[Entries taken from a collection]
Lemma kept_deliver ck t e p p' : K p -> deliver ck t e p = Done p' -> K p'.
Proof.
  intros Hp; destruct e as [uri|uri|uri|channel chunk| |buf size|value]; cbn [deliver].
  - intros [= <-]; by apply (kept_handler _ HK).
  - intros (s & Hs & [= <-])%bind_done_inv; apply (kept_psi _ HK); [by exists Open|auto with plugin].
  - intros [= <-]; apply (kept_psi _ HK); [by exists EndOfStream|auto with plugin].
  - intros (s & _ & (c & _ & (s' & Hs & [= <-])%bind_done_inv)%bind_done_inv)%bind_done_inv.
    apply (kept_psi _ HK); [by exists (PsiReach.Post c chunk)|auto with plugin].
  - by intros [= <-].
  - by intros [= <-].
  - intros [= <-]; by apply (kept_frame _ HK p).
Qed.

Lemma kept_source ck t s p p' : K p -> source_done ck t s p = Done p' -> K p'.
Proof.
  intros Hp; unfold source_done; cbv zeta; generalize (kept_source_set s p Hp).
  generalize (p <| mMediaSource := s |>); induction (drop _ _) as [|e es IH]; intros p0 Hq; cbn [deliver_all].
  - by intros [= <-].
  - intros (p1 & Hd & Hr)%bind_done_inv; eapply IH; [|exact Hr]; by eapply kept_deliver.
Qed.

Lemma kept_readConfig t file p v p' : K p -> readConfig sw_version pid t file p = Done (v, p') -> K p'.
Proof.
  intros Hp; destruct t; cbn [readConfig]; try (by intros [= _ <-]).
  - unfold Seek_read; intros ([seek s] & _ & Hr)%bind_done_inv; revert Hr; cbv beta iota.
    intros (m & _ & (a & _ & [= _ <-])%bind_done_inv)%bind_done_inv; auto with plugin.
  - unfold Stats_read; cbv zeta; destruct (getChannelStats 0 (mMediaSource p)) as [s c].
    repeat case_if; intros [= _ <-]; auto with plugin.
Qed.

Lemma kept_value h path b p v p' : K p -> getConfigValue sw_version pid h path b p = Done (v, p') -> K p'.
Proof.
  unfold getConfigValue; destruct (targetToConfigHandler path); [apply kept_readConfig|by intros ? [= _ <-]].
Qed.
...
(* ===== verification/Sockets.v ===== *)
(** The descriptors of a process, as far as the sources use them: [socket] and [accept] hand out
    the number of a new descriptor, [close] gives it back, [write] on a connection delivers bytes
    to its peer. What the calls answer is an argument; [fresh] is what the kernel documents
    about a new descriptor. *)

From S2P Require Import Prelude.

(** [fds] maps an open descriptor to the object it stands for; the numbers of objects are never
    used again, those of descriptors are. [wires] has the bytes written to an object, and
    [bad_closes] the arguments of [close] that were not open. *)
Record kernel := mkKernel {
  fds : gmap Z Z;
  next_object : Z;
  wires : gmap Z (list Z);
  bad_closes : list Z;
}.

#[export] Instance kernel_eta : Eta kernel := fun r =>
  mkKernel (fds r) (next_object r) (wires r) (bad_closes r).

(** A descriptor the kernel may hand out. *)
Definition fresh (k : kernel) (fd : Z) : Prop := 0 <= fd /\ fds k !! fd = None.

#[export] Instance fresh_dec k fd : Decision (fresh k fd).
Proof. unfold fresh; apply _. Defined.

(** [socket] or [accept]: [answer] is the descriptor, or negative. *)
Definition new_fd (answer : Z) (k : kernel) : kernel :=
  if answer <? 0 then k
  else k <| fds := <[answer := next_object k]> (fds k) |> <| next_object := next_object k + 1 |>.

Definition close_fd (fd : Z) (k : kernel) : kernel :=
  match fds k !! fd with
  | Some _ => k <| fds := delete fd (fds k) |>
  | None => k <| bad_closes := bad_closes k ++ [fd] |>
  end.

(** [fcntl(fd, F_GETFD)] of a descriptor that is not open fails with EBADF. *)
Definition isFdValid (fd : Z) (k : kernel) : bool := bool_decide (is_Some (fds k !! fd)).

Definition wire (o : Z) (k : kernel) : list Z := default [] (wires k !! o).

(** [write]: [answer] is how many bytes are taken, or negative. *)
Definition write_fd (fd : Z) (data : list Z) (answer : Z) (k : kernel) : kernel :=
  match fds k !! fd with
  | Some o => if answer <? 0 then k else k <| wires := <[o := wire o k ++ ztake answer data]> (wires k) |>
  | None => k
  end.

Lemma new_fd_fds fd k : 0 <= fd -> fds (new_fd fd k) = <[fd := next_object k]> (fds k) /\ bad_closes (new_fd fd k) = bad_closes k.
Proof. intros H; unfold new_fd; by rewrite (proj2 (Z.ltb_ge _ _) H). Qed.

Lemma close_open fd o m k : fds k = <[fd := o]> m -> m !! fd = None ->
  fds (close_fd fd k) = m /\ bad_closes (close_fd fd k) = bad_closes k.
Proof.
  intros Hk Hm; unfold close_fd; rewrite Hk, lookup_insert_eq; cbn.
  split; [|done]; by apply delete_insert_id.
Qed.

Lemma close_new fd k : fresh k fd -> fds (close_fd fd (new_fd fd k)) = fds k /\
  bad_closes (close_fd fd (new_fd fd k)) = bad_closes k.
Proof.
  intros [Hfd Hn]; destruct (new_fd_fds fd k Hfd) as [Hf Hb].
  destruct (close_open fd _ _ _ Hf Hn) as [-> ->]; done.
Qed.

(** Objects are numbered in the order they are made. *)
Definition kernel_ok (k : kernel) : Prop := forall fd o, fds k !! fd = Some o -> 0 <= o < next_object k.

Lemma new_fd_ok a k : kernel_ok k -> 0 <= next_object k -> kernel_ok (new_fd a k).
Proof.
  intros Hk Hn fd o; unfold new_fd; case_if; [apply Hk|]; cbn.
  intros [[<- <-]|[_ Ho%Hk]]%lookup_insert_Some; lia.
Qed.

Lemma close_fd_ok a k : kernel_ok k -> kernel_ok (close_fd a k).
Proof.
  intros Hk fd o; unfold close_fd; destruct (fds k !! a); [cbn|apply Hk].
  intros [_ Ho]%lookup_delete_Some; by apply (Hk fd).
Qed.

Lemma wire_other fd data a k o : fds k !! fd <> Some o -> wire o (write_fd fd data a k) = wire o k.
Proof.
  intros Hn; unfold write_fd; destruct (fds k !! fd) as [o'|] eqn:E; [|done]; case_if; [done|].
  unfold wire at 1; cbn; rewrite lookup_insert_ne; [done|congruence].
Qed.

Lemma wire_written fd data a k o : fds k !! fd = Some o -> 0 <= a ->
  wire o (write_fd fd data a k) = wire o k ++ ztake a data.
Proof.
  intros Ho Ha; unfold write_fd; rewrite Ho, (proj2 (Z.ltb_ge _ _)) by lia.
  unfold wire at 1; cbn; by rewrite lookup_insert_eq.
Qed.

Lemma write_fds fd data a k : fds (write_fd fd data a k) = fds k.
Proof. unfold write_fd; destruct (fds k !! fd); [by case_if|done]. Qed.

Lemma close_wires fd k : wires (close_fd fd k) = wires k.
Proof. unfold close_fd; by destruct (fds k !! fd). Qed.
...
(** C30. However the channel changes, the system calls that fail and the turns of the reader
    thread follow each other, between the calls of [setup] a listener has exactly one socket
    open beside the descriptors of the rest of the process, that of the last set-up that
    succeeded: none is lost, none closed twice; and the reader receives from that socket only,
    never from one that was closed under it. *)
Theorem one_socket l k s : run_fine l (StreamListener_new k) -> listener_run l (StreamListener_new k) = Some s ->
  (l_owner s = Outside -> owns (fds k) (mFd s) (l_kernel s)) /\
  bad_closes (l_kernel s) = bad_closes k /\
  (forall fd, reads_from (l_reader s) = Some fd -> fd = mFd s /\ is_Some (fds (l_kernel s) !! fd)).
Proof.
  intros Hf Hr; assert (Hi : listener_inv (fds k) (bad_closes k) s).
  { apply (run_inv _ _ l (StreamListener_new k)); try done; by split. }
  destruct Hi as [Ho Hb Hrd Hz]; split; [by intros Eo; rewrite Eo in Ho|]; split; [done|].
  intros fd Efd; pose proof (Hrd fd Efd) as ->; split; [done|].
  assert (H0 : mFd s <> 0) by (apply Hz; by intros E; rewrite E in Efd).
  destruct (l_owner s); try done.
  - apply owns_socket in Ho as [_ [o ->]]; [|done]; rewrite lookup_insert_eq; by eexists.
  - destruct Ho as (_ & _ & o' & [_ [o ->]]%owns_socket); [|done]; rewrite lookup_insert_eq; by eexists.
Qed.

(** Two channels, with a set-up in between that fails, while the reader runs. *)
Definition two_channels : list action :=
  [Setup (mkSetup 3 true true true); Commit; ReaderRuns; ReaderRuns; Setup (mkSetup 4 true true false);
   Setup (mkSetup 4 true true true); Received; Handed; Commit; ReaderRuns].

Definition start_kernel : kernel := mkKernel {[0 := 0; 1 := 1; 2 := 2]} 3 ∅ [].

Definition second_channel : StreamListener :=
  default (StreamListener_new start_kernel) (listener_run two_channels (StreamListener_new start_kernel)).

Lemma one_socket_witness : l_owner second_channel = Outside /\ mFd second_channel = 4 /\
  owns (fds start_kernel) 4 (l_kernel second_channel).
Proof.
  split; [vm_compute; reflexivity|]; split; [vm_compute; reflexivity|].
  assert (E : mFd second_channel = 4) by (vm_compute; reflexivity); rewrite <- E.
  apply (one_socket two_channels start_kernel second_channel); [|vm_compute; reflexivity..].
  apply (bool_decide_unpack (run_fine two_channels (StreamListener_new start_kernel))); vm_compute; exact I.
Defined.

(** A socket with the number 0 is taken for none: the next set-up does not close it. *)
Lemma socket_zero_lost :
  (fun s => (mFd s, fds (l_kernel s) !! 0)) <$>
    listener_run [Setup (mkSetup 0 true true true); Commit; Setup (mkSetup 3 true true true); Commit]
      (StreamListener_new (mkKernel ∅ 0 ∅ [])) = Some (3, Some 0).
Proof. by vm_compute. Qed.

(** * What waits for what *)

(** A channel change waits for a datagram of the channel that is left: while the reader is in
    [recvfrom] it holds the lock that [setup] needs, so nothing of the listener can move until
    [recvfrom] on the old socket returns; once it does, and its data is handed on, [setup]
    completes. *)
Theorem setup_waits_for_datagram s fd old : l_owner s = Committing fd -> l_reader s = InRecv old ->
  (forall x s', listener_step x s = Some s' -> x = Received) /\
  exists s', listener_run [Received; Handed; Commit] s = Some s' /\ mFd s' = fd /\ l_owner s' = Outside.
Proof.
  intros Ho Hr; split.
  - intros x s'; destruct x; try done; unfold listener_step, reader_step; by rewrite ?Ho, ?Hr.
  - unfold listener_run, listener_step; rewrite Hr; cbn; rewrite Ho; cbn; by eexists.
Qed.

## [What the task requires]
Reproduce exactly the entries above, limited to the lines from the one with "about a new descriptor. *)" through the one with "#[export] Instance kernel_eta", both included.

## [The answer]
    about a new descriptor. *)

From S2P Require Import Prelude.

(** [fds] maps an open descriptor to the object it stands for; the numbers of objects are never
    used again, those of descriptors are. [wires] has the bytes written to an object, and
    [bad_closes] the arguments of [close] that were not open. *)
Record kernel := mkKernel {
  fds : gmap Z Z;
  next_object : Z;
  wires : gmap Z (list Z);
  bad_closes : list Z;
}.

#[export] Instance kernel_eta : Eta kernel := fun r =>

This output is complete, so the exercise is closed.